For many, the name of Saint-Tropez is associated with the jet set celebrities of the 1960s and 70s, most notably Brigitte Bardot, whose 90th birthday in 2024 was celebrated with a wrapped image of her younger self on the lighthouse that marks the port’s entrance.

But Saint-Tropez’s appeal was first brought to popular attention by the post-impressionist artists of the late 19th Century, chief among them Paul Signac, whose colourful pointillist paintings of yachts in Saint-Tropez harbour reflected his own interests as a very accomplished sailor and owner of numerous yachts.

The 1907 yawl Veronique. Photo: Gilles Martin-Raget

The design of a number of the 19 yachts that competed in the Gstaad Centenarian Trophy pursuit race for classics over 100 years old would doubtless have been familiar to Signac, not least the 1905 Herreshoff-designed (gaff-rigged) Oriole, which won the race.

The age of a yacht has no bearing on its crew’s competitiveness, however, with Oriole’s Spanish team having bent on a new and stiffer mainsail that morning to best suit the light air conditions!
Against expectations the breeze lifted on the last day of racing to show off the whole Tradition class at its best. Being a weekend day, the locals came out in force on power boats and yachts, keeping the marshalls busy in their fast RIBs, corralling the numerous infringers of the No Go boundaries with piercing whistles.

As the mixed fleet of classics approached the port’s finish line in the late afternoon sun, the magnificent Fife-designed gaff cutter Tuiga – eventual winner of the Château Saint-Maur Trophy – was surrounded by the huge spectator flotilla.

Battling waves – the 1918 Eight Metre yacht Apache. Photo: Gilles Martin-Raget

Such is the almost venerated aura that surrounds the regatta-founding challenge between the Swan 44 Pride and the 12 metre Ikra (not present in 2024), that the former occupies the most prominent berth on Qaui de Jean Jaures each year, moored under the watchful eye of Admiral Suffren’s soaring statue, which fronts the popular Hotel Sube.

With so much of the regatta’s rich and well-documented history centred on Pride, it would be reasonable for Will and Gillian Graves (the third generation of the extended family to race Pride at les Voiles) to feel the weight of that storied heritage. But Will Graves sees it as a legacy to be embraced.

“I’ve been coming here for 14 years now and it’s an amazing event for a family. This is a heritage that Bill has from his father – Gillian’s grandfather – and I hope that our kids come and get to see this. It’s wonderful sailing, an incredible area of the world, it’s just really special.”

The new Carkeek-designed Daguet 5 retired after breaking one of her rudders during a collision with a spectator boat. Photo: Gilles Martin-Raget

The Pride/Ikra challenge has been re-enacted by both boats in previous years, while the SNST also continues the tradition by encouraging other yachts to issue their own match race challenges for the coveted Club 55 Paul Watson Cup.
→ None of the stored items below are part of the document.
Lemma monodomain_solve_stops_witness :
  exists ys fin sf,
  MonodomainSolve.solve (fun a b (s : list (float * float)) => (a, b) :: s) (fun s => s) true
    BeatUtils.end_of_time 10 0.0%float 1.0%float (Some 0.25%float) [] = (ys, fin, sf) /\
  List.length ys = 4%nat /\ fin = true /\
  (forall i x y, nth_error ys i = Some (x, y) ->
   (BeatUtils.end_of_time 1.0%float x y 0.25%float = true
    <-> fin = true /\ S i = List.length ys)) /\
  (fin = false -> List.length ys = 10%nat) /\
  (fin = true -> exists x y s', nth_error ys (List.length ys - 1) = Some (x, y) /\
                                sf = (x, y) :: s').
Proof.
  do 3 eexists. split; [reflexivity |].
  split; [reflexivity |]. split; [reflexivity |].
  exact (monodomain_solve_stops (fun a b (s : list (float * float)) => (a, b) :: s)
           (fun s => s) true BeatUtils.end_of_time 10 0.0%float 1.0%float
           (Some 0.25%float) [] _ _ _ eq_refl).
Defined.

(** An iterative solver without a custom preconditioner, built with the
    default timestep 1.0 and run from 0 to 1 by 0.25: four solves, and the
    left-hand side reassembled once, at the first step. *)
Lemma monodomain_solver_run_counts_witness :
  exists p s0 ys fin sf,
  MonodomainSolve.MonodomainSolver_init 0.5%float 1.0%float "iterative"%string false 0.0%float
  = Ok (p, s0) /\
  MonodomainSolve.MonodomainSolver_solve p true BeatUtils.end_of_time 10 0.0%float 1.0%float
    (Some 0.25%float) s0 = (ys, fin, sf) /\
  List.length ys = 4%nat /\ Monodomain.lhs_assemblies sf = 2%nat /\
  MonodomainSolve.MonodomainSolver_init 0.5%float 1.0%float "iterative"%string true 0.0%float
  = Err KeyError /\
  Monodomain.linear_solves sf = List.length ys /\
  Monodomain.rhs_assemblies sf = List.length ys /\
  (1 <= Monodomain.lhs_assemblies sf <= 1 + List.length ys)%nat /\
  Monodomain.prec_assemblies sf = O.
Proof.
  do 5 eexists. split; [reflexivity |]. split; [reflexivity |].
  split; [reflexivity |]. split; [reflexivity |].
  refine (let H := monodomain_solver_run_counts 0.5%float 1.0%float "iterative"%string false
                     0.0%float _ _ true BeatUtils.end_of_time 10 0.0%float 1.0%float
                     (Some 0.25%float) _ _ _ in
          conj (proj1 H) (proj2 H eq_refl eq_refl)).
Defined.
In 2024 two Maxis, Filip Balcean’s Balthasar and Pier Luigi Loro Piana’s My Song threw down the gauntlet for a match race, with My Song winning across the line.

But at the officially described ‘boozy’ post-race lunch, which tradition dictates will take place among the challenge crews and SNST officials at Club 55 on Pampelonne Beach, there was obviously a shared concern about the result.

In light of the marked disparity in ratings between the two yachts the SNST committee later deemed My Song and Balthasar joint winners of the Club 55 Paul Watson Cup. Only at Les Voiles, surely!